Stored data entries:
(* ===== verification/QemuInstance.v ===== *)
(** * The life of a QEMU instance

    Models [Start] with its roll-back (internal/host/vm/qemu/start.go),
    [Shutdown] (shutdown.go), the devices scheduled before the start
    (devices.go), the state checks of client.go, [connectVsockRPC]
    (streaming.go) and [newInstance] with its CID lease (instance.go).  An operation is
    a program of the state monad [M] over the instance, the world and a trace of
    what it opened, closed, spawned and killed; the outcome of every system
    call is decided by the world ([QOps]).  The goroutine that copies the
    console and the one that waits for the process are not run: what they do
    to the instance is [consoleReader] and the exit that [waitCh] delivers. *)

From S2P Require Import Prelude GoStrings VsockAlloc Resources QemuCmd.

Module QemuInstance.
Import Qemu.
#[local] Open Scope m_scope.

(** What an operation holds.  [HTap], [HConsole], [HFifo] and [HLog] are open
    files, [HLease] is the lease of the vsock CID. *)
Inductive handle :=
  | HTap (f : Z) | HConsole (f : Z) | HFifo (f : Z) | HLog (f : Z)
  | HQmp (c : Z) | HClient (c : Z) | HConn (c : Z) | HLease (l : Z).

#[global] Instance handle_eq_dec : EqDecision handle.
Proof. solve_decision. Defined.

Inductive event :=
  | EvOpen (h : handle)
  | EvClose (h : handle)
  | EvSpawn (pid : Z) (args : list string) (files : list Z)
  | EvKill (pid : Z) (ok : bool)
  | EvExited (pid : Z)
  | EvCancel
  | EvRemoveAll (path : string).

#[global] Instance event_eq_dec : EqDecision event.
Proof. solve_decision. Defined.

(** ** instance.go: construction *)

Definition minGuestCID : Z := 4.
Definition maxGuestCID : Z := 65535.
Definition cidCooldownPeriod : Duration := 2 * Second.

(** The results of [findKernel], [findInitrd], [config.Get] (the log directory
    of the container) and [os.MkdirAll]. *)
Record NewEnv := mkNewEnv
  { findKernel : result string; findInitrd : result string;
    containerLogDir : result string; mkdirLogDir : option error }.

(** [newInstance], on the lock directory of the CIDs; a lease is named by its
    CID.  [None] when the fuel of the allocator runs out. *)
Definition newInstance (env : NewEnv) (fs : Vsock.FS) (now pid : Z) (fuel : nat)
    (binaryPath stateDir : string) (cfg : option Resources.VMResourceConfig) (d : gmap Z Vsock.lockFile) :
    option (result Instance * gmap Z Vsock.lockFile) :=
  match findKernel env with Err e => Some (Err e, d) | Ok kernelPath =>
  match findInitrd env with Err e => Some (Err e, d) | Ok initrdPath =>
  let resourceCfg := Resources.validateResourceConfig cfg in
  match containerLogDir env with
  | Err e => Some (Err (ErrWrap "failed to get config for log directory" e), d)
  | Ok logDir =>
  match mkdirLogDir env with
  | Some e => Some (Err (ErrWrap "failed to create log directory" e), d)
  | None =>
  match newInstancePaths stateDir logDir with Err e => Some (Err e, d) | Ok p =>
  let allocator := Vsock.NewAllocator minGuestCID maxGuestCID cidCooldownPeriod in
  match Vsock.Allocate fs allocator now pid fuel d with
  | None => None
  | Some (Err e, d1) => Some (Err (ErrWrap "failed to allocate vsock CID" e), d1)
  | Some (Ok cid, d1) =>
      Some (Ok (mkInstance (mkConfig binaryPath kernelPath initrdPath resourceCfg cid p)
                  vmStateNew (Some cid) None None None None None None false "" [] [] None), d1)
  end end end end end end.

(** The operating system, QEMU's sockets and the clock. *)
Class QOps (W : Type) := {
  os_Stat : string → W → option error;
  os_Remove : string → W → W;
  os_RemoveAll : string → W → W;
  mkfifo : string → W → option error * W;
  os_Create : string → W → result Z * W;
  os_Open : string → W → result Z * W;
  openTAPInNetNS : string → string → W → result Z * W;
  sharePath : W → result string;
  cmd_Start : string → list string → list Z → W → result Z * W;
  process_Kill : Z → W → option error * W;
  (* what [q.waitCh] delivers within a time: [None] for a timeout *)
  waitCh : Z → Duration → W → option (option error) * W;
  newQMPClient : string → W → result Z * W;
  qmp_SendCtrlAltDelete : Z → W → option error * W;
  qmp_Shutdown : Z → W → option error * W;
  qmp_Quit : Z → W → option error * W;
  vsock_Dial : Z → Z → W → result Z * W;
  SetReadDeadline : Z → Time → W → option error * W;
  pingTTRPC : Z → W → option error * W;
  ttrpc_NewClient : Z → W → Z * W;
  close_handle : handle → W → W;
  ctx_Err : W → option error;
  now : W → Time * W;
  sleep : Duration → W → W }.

- What you have to do -
Each line above that contains the word "containerLogDir" must be copied.

- Written response -
    containerLogDir : result string; mkdirLogDir : option error }.
  match containerLogDir env with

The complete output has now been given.